Вечером я бродил по освобождённой Москве, наблюдая, в частности за сценой снятия памятника Дзержинскому. Оказалось, что он был привинчен фланцем к постаменту всего лишь четырьмя болтами, лишь один из которых так и не удалось отвинтить. Пришлось вызывать сварку. А три крана ждали, чтобы снять его с постамента. Человек в танковом шлеме срезал болт, накинул петлю на шею истукана. И поднял его всего один кран. Легко снял и положил на прицеп, который медленно повезли, а особо нервные граждане прорывались к нему, чтобы плюнуть на памятник. Всё, что они могли сделать. Они тоже имели к нему претензии – за переломанные судьбы родственников, да и всей страны. Тоже сублимация страха. Памятнику нельзя причинить боль. Кстати, изнутри он был пуст – наверное, многие, из собравшихся на площади, хотели увидеть - а есть ли в нём то золото партии, про которое писали перестроечные издания. Не было золота. Как и во всём происходящем.
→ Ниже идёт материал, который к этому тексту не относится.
(** The [try] block of [chat_with_document]. *)
Definition chat_with_document_try (env : Env) (self : t) (document_id : Z)
    (question : string) (chat_history : option (list (string * string)))
  : M string :=
  vectorstore <~ load_vectorstore env self document_id ;;
  match vectorstore with
  | None =>
      ret "Error: Document not processed or vectorstore not found. Please reprocess the document."
  | Some vs =>
      docs <~ Pinecone.search env vs question 3 ;;
      match docs with
      | [] =>
          ret "I couldn't find relevant information in the document to answer your question."
      | _ :: _ =>
          let context := Py.join nl docs in
          let prompt := chat_prompt context question in
          response <~ lift (llm_call env (llm self) prompt) ;;
          ret (if Py.truthy response then Py.strip response
               else "I'm sorry, I couldn't generate a response based on the document content.")
      end
  end.

Definition chat_with_document (env : Env) (self : t) (document_id : Z)
    (question : string) (chat_history : option (list (string * string)))
  : M string :=
  try_catch
    (chat_with_document_try env self document_id question chat_history)
    (fun _ => ret "I'm sorry, I encountered an error while processing your question.").

Definition summary_prompt (content : string) : string :=
  "Please provide a comprehensive summary of the following document:"
  ++ nl ++ "            " ++ nl ++ content ++ nl ++ nl ++ "Summary:".

(** The [try] block of [summarize_document]. *)
Definition summarize_document_try (env : Env) (self : t) (content : string)
  : M string :=
  let max_chars := 2000 in
  let content :=
    if Nat.ltb max_chars (Py.len content)
    then Py.slice_to max_chars content ++ "..."
    else content in
  let prompt := summary_prompt content in
  summary <~ lift (llm_call env (llm self) prompt) ;;
  ret (if Py.truthy summary then Py.strip summary
       else "Unable to generate summary.").

Definition summarize_document (env : Env) (self : t) (content : string) : M string :=
  try_catch (summarize_document_try env self content)
            (fun _ => ret "Error generating summary.").

Definition get_chat_title (first_message : string) : string :=
  let words := List.firstn 5 (Py.split first_message) in
  let title := Py.join " " words in
  let title :=
    if Nat.ltb 50 (Py.len title) then Py.slice_to 47 title ++ "..." else title in
  if Py.truthy title then title else "New Chat".

End AlternativeAIService.

(* ===================================================================== *)
(** ** [app/core/ai_service.py] *)
(* ===================================================================== *)

Module AIService.

Record t := {
  chunk_size : nat;
  chunk_overlap : nat;
  index : bool
}.

Definition __init__ (env : Env) : t :=
  {| chunk_size := 500; chunk_overlap := 50; index := pinecone_connects env |}.

Definition _get_document_namespace (document_id : Z) : string :=
  "doc_" ++ Py.str_of_Z document_id.

Definition process_document_content (env : Env) (self : t) (content : string)
    (document_id : Z) : M (option Pinecone.VectorStore) :=
  try_catch
    (if negb (index self) then ret None
     else
       let texts := split_text env (chunk_size self) (chunk_overlap self) content in
       let namespace := _get_document_namespace document_id in
       _ <~ try_catch (Pinecone.delete env namespace) (fun _ => ret tt) ;;
       vectorstore <~ Pinecone.from_texts env texts namespace ;;
       ret (Some vectorstore))
    (fun _ => ret None).
(** * GuardianAI: the per-event enforcement pipeline of the naming watchdog

    A shallow embedding of [guardianAI.py] and [guardianAI2.py].  The two
    scripts react to file-system events: they resolve the owner of the new
    entry, ask a language model whether its name contains a personal name,
    and on a positive verdict delete the entry (with retries and, in the
    first script, a quarantine fallback) and notify the owner.

    Everything the scripts call but do not define (the [os], [shutil],
    [time], [json], [subprocess] and [win32security] functions and the
    language-model chain) is the environment, an instance of the class
    [Env] below.  The scripts themselves are programs of the monad [M],
    which threads the environment's state, carries Python exceptions and
    records the calls that reach the outside world. *)

From Stdlib Require Import Ascii String ZArith PrimFloat.
From stdpp Require Import gmap strings list pretty.

Set Warnings "-register-all".

(** ** Python values and exceptions *)

(** The exception classes the scripts and the library code they call
    distinguish in an [except] clause, and a class for every other
    subclass of [Exception].  [BaseException]s that are no [Exception]
    (a keyboard interrupt) reach the main thread only, never the observer
    thread the handlers run on. *)
Inductive exn_class :=
  | OSError
  | RecursionError
  | ValueError
  | JSONDecodeError
  | AttributeError
  | CalledProcessError
  | OtherException.
(* ===== verification/_CoqProject ===== *)
-Q . S2P
Prelude.v
Gob.v
LabRpc.v
LabRpcFacts.v
LabRpcTheory.v
LabRpcLive.v
LabRpcMain.v
ConfigBase.v
Raft.v
RaftFacts.v
RaftHandlers.v
RaftSpec.v
RaftReplicate.v
Cluster.v
ClusterStep.v
Election.v
ElectionSafety.v
Leaders.v
Apply.v
RaftTraces.v
RaftSafety.v
RaftAck.v
RaftAckStep.v
RaftCommit.v
RaftMachine.v
RaftLog.v
RaftElect.v
RaftProgress.v
Testbed.v
TestbedTheory.v
SvcConfig.v
SvcTheory.v
SvcSteps.v
SvcMain.v
RaftConfig.v
RaftConfigTheory.v
RaftConfigMain.v
RaftCheck.v
RaftAgree.v
RaftConfigRuns.v
KVServer.v
KVTheory.v
KVTraces.v
Clerk.v
KvConfig.v
Bitset.v
LinHeap.v
LinCheck.v
LinSpec.v
LinHistory.v
LinOps.v
LinKv.v
LinStore.v
LinEvents.v
KvSystem.v
KvSystemInv.v
KvLinear.v
KvRaft.v
KvNet.v
Shard.v
SmConfig.v
Utf8.v
Labgob.v
LabgobMain.v
LabgobConc.v
MapReduce.v
MRFacts.v
ShardkvConfig.v
ShardkvTheory.v
ShardkvMain.v
MRTheory.v
MRJobs.v
WordCount.v
InvertedIndex.v
Schedule.v
ScheduleTheory.v
MRMaster.v
Distributed.v
MRMasterTheory.v
Programs.v
(* ===== verification/Prelude.v ===== *)
(** * A verification development of the mit6824 code base

    The repository (Go) holds the labs of a course on distributed systems: a
    MapReduce library with two programs on it, the Raft consensus protocol, a
    replicated key/value service on Raft with its client, a checker of
    linearizability that the tests of the service use, the clients and stub
    servers of a sharded service, and the simulated network and testers they are
    run on.  This library models these programs in Rocq and
    proves what makes them correct; where the code does not keep a promise, a
    theorem exhibits the run.

    ** The parts and how they interact

    - src/raft: a peer ([Raft]) elects leaders and replicates a log through the
      RPCs RequestVote and AppendEntries, persists its term, vote and log with a
      [Persister] and delivers committed entries on applyCh.
    - src/kvraft: [KVServer] passes client requests to [Raft.Start], waits until
      the entry is applied and answers; [Clerk] retries requests on the servers
      until one accepts.
    - src/linearizability: [CheckOperations] and [CheckEvents] search for an order
      of a recorded history that explains it.
    - src/mapreduce, src/main/wc.go, src/main/ii.go: a master runs map and reduce
      tasks, itself or on workers, that exchange files.
    - src/shardmaster, src/shardkv: clients that find the group of a key; the
      servers are stubs.
    - src/labrpc, src/labgob: a network that loses, delays and reorders calls and
      can be partitioned, and the checks around encoding/gob.  All RPCs of the
      above but those of MapReduce go through it.
    - config.go of src/raft, src/kvraft, src/shardmaster and src/shardkv: the
      testers, which set up servers on the network, cut and restore connections,
      crash and restart servers on the state they persisted, and check what the
      servers do.

    ** Files

    Prelude.v: Go results that may panic ([res]), slices, tactics, hints, counting.
    Gob.v: the codec interface [Gob] of encoding/gob (wrapped by src/labgob), with
    an instance, and the interface [GobVar] of decoding into a variable, whose fields
    keep their values where the sent value has defaults.

    LabRpc.v models src/labrpc/labrpc.go: the tables of the network, services and
    dispatch as functions, the goroutines of a call as an executable step function.
    LabRpcFacts.v: what a step does to one call; LabRpcTheory.v, LabRpcLive.v:
    execution, silence, progress, counters; LabRpcMain.v: the guarantees and runs.
    Labgob.v models src/labgob/labgob.go on a graph of types; LabgobMain.v: what the
    checks count; LabgobConc.v: the same checks, of types and of variables, made by
    goroutines at once.

    ConfigBase.v: the helpers every config.go repeats (loops, [randstring],
    [random_handles]).  Testbed.v: servers on the network with their ends and
    persisters, objects and persisters in stores, since a killed server runs on;
    the class [TestServer] is what a tester needs of the servers it tests.
    TestbedTheory.v: names, persisters and servers stay apart.  RaftConfig.v models
    src/raft/config.go; RaftConfigTheory.v and RaftConfigMain.v: connectivity,
    crash and start; RaftCheck.v: the apply readers and [checkOneLeader] on a Raft
    cluster; RaftAgree.v: [one] and [wait]; RaftConfigRuns.v: a concrete tester.
    SvcConfig.v models src/kvraft/config.go for any [TestServer], since
    src/shardmaster/config.go is the same code for other servers; SvcTheory.v,
    SvcSteps.v, SvcMain.v: its theorems; KvConfig.v and SmConfig.v:
    the instances with [KVServer] and [ShardMaster].  ShardkvConfig.v models
    src/shardkv/config.go; ShardkvTheory.v, ShardkvMain.v: its theorems.

    Raft.v models src/raft except config.go: one function on the state of a peer
    per critical section of the source ([RequestVote], [AppendEntries], [Start],
    [startElection], [broadcastHeartbeat], the bodies of their goroutines, [Make],
    [persist], ...).  Goroutines, the select loop and timer channels are data of
    the peer.  RaftFacts.v and RaftHandlers.v: lemmas per operation.  RaftSpec.v:
    the handlers against the receiver rules of the protocol.  RaftReplicate.v: the
    commit rule and the repair of a follower's log.  Cluster.v: peers, network and
    crashes as an executable transition system (crash1 and start1 of config.go,
    RPC loss, delay and reordering as in src/labrpc).  ClusterStep.v: the
    well-formedness invariant and a digest of each step.  Election.v,
    ElectionSafety.v, Leaders.v, Apply.v: votes, quorums, Election Safety, Log
    Matching and the order of delivery.  RaftTraces.v: concrete runs.
    RaftSafety.v: the guarantees of a cluster.  RaftAck.v,
    RaftAckStep.v: what an acknowledgement of AppendEntries says of the follower's
    log, as ghost state of a run; RaftCommit.v: Leader Completeness from it, and
    what a leader counts when it commits; RaftMachine.v: State
    Machine Safety and the run that shows what it needs; RaftLog.v: the agreed log
    [astep] as an abstract machine and the refinement.  RaftElect.v: steps of some
    servers whose messages arrive, timers that stay armed, and a campaign that is
    won; RaftProgress.v: a leader brings the others up to date, commits and
    delivers.

    KVServer.v models src/kvraft/server.go: its maps, channels, waiting handlers
    and apply goroutine as steps.  KVTheory.v: the abstract service [spec_db] and
    the refinement; KVTraces.v: runs.  Clerk.v: src/kvraft/client.go.  KvSystem.v:
    clerks, servers and the recorded operations of a test on one agreed log, with
    messages that are lost, delayed and repeated; KvSystemInv.v: its invariant;
    KvLinear.v: its histories are linearizable.  KvRaft.v: the same system where
    the log is the cluster of Cluster.v and each server reads the applyCh of its
    own peer.  KvNet.v: that system where the clerks call through LabRpc.v, on a
    network that the tester of SvcConfig.v has set up, and servers are shut down and
    started as in src/kvraft/config.go.

    Bitset.v, LinHeap.v, LinCheck.v, LinHistory.v, LinKv.v model
    src/linearizability (bitset.go; the doubly linked history with [lift] and
    [unlift] on a heap; [checkSingle]; the conversions; [CheckOperations] and
    models.go).  LinSpec.v, LinOps.v: linearizability as a definition and
    the proof that the search decides it.  LinStore.v: locality, checking the
    keys one by one is checking the store.  LinEvents.v: [CheckEvents], the
    timeouts, and default functions.

    Shard.v: the clients of src/shardmaster and src/shardkv and the stub servers.

    Utf8.v: runes and [strings.FieldsFunc].  MapReduce.v: src/mapreduce/common.go,
    common_map.go, common_reduce.go, master.go, master_splitmerge.go.  MRFacts.v,
    MRTheory.v, MRJobs.v: what a task does and what a sequential job computes.
    WordCount.v and InvertedIndex.v: the two programs.  Schedule.v: schedule.go and
    worker.go (the processes, the sockets they listen on under names that may come
    again, their accept loops) as a step relation; ScheduleTheory.v: its invariants; Distributed.v: what the two phases of a job
    leave.  MRMaster.v: [Distributed] and [run] of master.go with the RPC server of
    master_rpc.go, from start to Wait; MRMasterTheory.v: a distributed job and the
    sequential job are the same.  Programs.v: main of wc.go and ii.go.

    ** What the theorems show

    Raft.  In every run: one vote per server and term across crashes, terms and
    votes are kept, recovery restores the persisted state, an index is delivered
    first only after all before it; the handlers implement the receiver rules and
    do not panic.  In timely runs, which exclude three races that Cluster.v names:
    Election Safety, Log Matching and Leader Completeness (an entry of a leader's
    term that a majority holds is in the log of every later leader).  In
    runs that are also prudent (RaftCommit.v: a leader handles a reply in the term
    it asked in and commits by counting entries of its own term): State Machine
    Safety, and the cluster refines one agreed log that every server delivers a
    prefix of.  From every state such a run reaches, a majority whose messages
    arrive can elect a leader, commit a new command and deliver it; a cluster of one
    server never elects itself.  Runs show that the races break Election Safety, that a stale reply
    or counting replicas of old entries commits entries too early, and that a
    command can be delivered twice.
    Key/value service.  The database is a function of a prefix of the log, each
    request is executed exactly once in spite of retries and repeated delivery,
    acknowledged requests were executed; the apply goroutine can block.  The clerk
    returns, and its retries keep the request id, which is what exactly-once asks
    of it.  When the clerks have drawn different ids, on an agreed log every history a
    test records is linearizable in the sense of the checker; on the Raft cluster, in
    timely and prudent runs; and so over the simulated network, with clerks whose
    handles are shuffled and with handlers that outlive their server.  Two clerks with
    the same id lose an update.
    Checker.  [checkSingle] terminates and decides linearizability;
    [CheckOperations] combines the partitions, and with the key/value model
    decides linearizability of the whole store; the bit tricks of the bitset and the
    in-place unlinking are correct.  [CheckEvents] decides linearizability whatever
    the ids of the events are; a timeout never makes a check answer false.
    MapReduce.  A sequential job writes one line per key in order with the reduce
    function applied to all values; a distributed job with at most as many reduce
    tasks as input files, with workers that fail, start again and register again and
    tasks that are run again, leaves the same files and can always be completed while a
    worker is alive ([job_ok] says which jobs can run); with more reduce tasks the
    master panics.  No worker gets two tasks at once, unless its name is registered
    twice: then it may, and ends.  A worker that is shut down exits only after one more
    connection; wc and ii count words and list documents, as sequential job and as
    master.
    Sharded service.  A clerk sends a request only to the group of its key and
    returns once that group answers.

    Network.  A call runs its handler at most once, on the arguments that were
    sent, and returns true only with what the handler returned, decoded over what the
    reply variable held; a server that was deleted or replaced answers no call; ten steps of its own goroutines bring
    a call back from anywhere; the counters count, the total at 32 bits.
    Encoding.  [checkType] terminates on recursive types and complains about
    every lower-case field of every reachable type once, also when goroutines check
    types and variables at the same time.
    Testers.  In every configuration a test can reach, ends are distinct, lead
    where they should, and are enabled exactly between connected servers;
    partitions separate; a crash cuts a server off from the network and from the
    state that is saved, and its successor starts from what was persisted last,
    which for Raft is the restart of Cluster.v; [checkOneLeader] on a timely cluster
    finds a leader of the greatest term and never two; [one] and [wait] come back
    in bounded time, and only with what enough servers have delivered; the shardkv
    tester puts all servers up, for groups of three servers and no other size.

    ** Bounds and fuel

    Loops of the source that may run for ever take fuel: the clerks ([retry],
    [master_call], [shard_call]) and [search_loop].  The theorems give the fuel
    that is enough (a number of RPCs that depends on when a server begins to
    answer; for the search, some number beyond which the answer does not change).
    The scans of the leader over its log ([commitScan], [conflictScan]) take the
    length of the log; the decoding loop takes the length of the file, which is
    enough since a value has at least one byte.  The loops of [one] have fuel 201
    (10 seconds in steps of at least 50 milliseconds) and 101 (2 seconds in steps
    of 20), which [one_agrees] shows to be enough; [checkOneLeader] and [wait] make
    10 and 30 rounds, as the code does.  [checkType] needs one unit more than there
    are unchecked types.  Integers are [Z]; the words of a bitset are kept at 64
    bits, the hash of MapReduce and the counters of RPCs and operations at 32.
    Terms, indexes
    and counters are Go [int]s that stay far below 2^63 and are not wrapped.

    ** What is not modelled

    The test functions; the wall clock (timers fire in any order, durations are
    numbers; the clock of the testers' checks counts their sleeps, not the time that
    looking at the servers takes); the body of encoding/gob, crypto/rand, math/rand and reflection,
    which are interfaces or arguments; the Unix sockets and net/rpc under MapReduce
    (a call or a connection succeeds or fails; [call] of MapReduce has no timeout in
    the code, and none here); the daemons of src/main whose
    packages are not in the repository; debug output.

    ** Left open

    The RPCs of the Raft peers through LabRpc.v as well (KvNet.v leaves
    them in the network of Cluster.v, which loses, delays and reorders the same way),
    and progress of the whole service, clerks included, from that of Raft. *)

From Stdlib Require Export ZArith Lia.
From stdpp Require Export base tactics numbers countable list gmap strings.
Это сейчас видно, что народ как всегда до и после, был обманут и использовался как пушечное мясо, которое, в этот раз, не бросили в большом количестве на жертвенник в пищу богине истории. Хотя те ребята, которых задавило танком, погибли по глупости, но там просто - у всех сдали нервы – никто не хотел убивать – несчастный случай. От того же взаимного приступа генетического ужаса. Все хотели как лучше.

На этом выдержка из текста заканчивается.